- matéria publicada originalmente no Archtrends, escrita pela jornalista Simone Bobsin, e reeditada para o Portal.
Uma arquitetura não é apenas uma arquitetura. Não é somente o ponto de vista concreto. Para além do objeto, uma arquitetura também é uma subjetividade, uma expressão, uma experiência. “É vida”, me disse Marcelo Ferraz em uma entrevista, há alguns anos. A arquitetura sucede desejos, valores e traduz uma poética construtiva como na contundente obra do escritório Brasil Arquitetura, da qual Ferraz é sócio fundador junto com Francisco Fanucci.
A casa ateliê projetada em Florianópolis traz consigo o conjunto de aspectos distintos da atuação do escritório como o repertório construído a partir da proximidade de Ferraz com a obra de Lina Bo Bardi, com a qual trabalhou no início da carreira. A formação intelectual, a relação com a escola paulista, as obras de intervenções em patrimônios históricos são características presentes na expressiva produção da dupla, mundialmente reconhecida por projetos em museus, centros culturais, teatros, escolas e residências.
Casa ateliê: “aquilo que você vê, é”
O partido para a construção da casa ateliê em Florianópolis (SC) foi estabelecer um diálogo entre duas edificações, a casa propriamente dita inserida num pequeno lote de esquina, e um sobrado antigo que fica do outro lado da rua, de arquitetura luso brasileira tradicional do início do século XIX. A nova casa e o sobrado são de propriedade da arquiteta especializada em patrimônio, Maria Isabel Kanan.

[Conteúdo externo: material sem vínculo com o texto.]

(** * pump-fun-bot: the holder analytics and the evaluation loop

    A shallow embedding of [analytics.py] (class [HolderCountAnalyzer]) and of
    the monitoring part of [trade.py] ([monitorTokenCreation], [analyser]),
    followed by the properties of the decision engine, of the holder queries
    and of the admission of new analysers.

    The Python code talks to three services (the Helius paged holder query,
    the Solana RPC node, the clock) and prints a line at almost every step.
    The embedding threads a [State] (how many answers of each service were
    consumed, and the trace of what the program did) through a small
    state-and-exception monad; the answers themselves are read from an [Env],
    which is quantified over in every theorem. *)

From Stdlib Require Import ZArith QArith List String Bool Lia Sorted.
From stdpp Require Import gmap strings list.

Close Scope Q_scope.
Open Scope string_scope.
Open Scope list_scope.
Open Scope nat_scope.

(** ** Data *)

(** A [solders] public key is 32 raw bytes. *)
Definition Pubkey := list Byte.byte.

(** An exception object; only its description is kept. *)
Inductive Exn := Exception (what : string).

Na época em que trabalhava no Iphan (Instituto do Patrimônio Histórico e Artístico Nacional), Maria Isabel conheceu o arquiteto Marcelo Ferraz, cujo escritório tem vasta atuação em projetos relacionados ao patrimônio histórico e cultural. Quando foi construir a sua casa, a escolha foi naturalmente pelo Brasil Arquitetura.
A casa encaixada no lote respeita a topografia e tira partido dos desníveis para a implantação de dois volumes separados por um pátio, porém conectados por uma passarela. Além disso, o projeto com dois pavimentos tira proveito do belíssimo visual da Lagoa da Conceição. A arquitetura apresenta traços da escola paulista como o uso do concreto aparente nas lajes e no muro de sustentação. Estabelece, desta maneira, um diálogo entre a tecnologia contemporânea e a tradição antiga que vem das construções de cal, com uso de pedras simples e materiais despojados. “Aquilo que você vê, é…”, disse o arquiteto na época da construção – a obra foi finalizada em 2019. As paredes são brancas caiadas, o piso em pedra branca “goiás” e as esquadrias de madeira.

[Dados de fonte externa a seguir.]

(** C10.  Every track the encoder produces has its enabled flag set, to
    the enabled state of the model track; every clip item and every
    generator item has its flag set, to the enabled state of the clip it
    comes from.  A clip decoded from a clip item that omits the flag is
    enabled, so that encoding it writes the flag as true. *)
Theorem enabled_always_emitted `{Platform}
    (track : Otio.Track) (rate : Rate) (fcpTrack : Schema.Track) :
  Encoder.convertTrack track rate = Ok fcpTrack ->
  Schema.Track_Enabled fcpTrack = Some (Otio.Track_Enabled track)
  /\ map ClipItem_Enabled (Track_ClipItem fcpTrack)
     = map (fun c => Some (Clip_Enabled c))
           (Spec.plainClips (Track_Children track))
  /\ map GeneratorItem_Enabled (Track_GeneratorItem fcpTrack)
     = map (fun c => Some (Clip_Enabled c))
           (Spec.generatorClips (Track_Children track))
  /\ (forall id name dur r st e i o f fl ef mk seqRate,
        exists clip,
          Decoder.convertClipItem
            (mkClipItem id name None dur r st e i o f None fl ef mk) seqRate
          = Ok (CClip clip)
          /\ Clip_Enabled clip = true).
Proof.
  intros Hc. apply convertTrack_emits in Hc as (Hen & Hcs & _ & Hgs).
  split; [done|].
  split; [by eapply clipItems_enabled|].
  split; [by eapply generatorItems_enabled|].
  intros. by eexists.
Qed.

(** A closed instance of [enabled_always_emitted]: the track of the gap
    test. *)
Lemma enabled_always_emitted_witness :
  @Encoder.convertTrack Fixtures.samplePlatform Fixtures.gapTrack
                        Fixtures.rate24
  = Ok Fixtures.encodedGapTrack
  /\ Schema.Track_Enabled Fixtures.encodedGapTrack
     = Some (Otio.Track_Enabled Fixtures.gapTrack)
  /\ map ClipItem_Enabled (Track_ClipItem Fixtures.encodedGapTrack)
     = map (fun c => Some (Clip_Enabled c))
           (Spec.plainClips (Track_Children Fixtures.gapTrack)).
Proof.
  split; [vm_compute; reflexivity|].
  destruct (@enabled_always_emitted Fixtures.samplePlatform Fixtures.gapTrack
              Fixtures.rate24 Fixtures.encodedGapTrack)
    as (Hen & Hcs & _); [vm_compute; reflexivity|].
  split; [exact Hen|exact Hcs].
Defined.

(* ===================================================================== *)
(** ** Lifting to metadata and lowering again *)
(* ===================================================================== *)

Section MetadataFacts.

Import Laws.

(** Looking a key up through the conditional insertions of the lifting
    functions. *)
Lemma lookup_if_insert_ne {V : Type} (c : bool) (k k' : string) (v : V)
    (m : gmap string V) :
  k <> k' -> (if c then <[k := v]> m else m) !! k' = m !! k'.
Proof. intros Hk. destruct c; [by rewrite lookup_insert_ne|done]. Qed.

Lemma lookup_if_insert_eq {V : Type} (c : bool) (k : string) (v : V)
    (m : gmap string V) :
  (if c then <[k := v]> m else m) !! k = if c then Some v else m !! k.
Proof. destruct c; [by rewrite lookup_insert_eq|done]. Qed.

Lemma lookup_opt_insert_ne {V B : Type} (o : option B) (f : B -> V)
    (k k' : string) (m : gmap string V) :
  k <> k' ->
  match o with Some b => <[k := f b]> m | None => m end !! k' = m !! k'.
Proof. intros Hk. destruct o; [by rewrite lookup_insert_ne|done]. Qed.

Lemma lookup_opt_insert_eq {V B : Type} (o : option B) (f : B -> V)
    (k : string) (m : gmap string V) :
  match o with Some b => <[k := f b]> m | None => m end !! k
  = match o with Some b => Some (f b) | None => m !! k end.
Proof. destruct o; [by rewrite lookup_insert_eq|done]. Qed.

Os arquitetos buscaram referência nas embarcações tradicionais do litoral para a escolha dos tons vermelho e azul que colorem parte da madeira em alguns dos ambientes da casa. Esse recurso reforça o geometrismo proposto pelo projeto. A casa ateliê tem coautoria no projeto de Cícero Ferraz Cruz. Equipe de Projeto: Anne Dieterich, Gabriel Mendonça, Julio Tarragó, Laura Ferraz, Luciana Dornellas, Pedro Renault, Roberto Brotero, William Campos. O projeto foi executado pelo arquiteto João Edmundo Bohn Neto.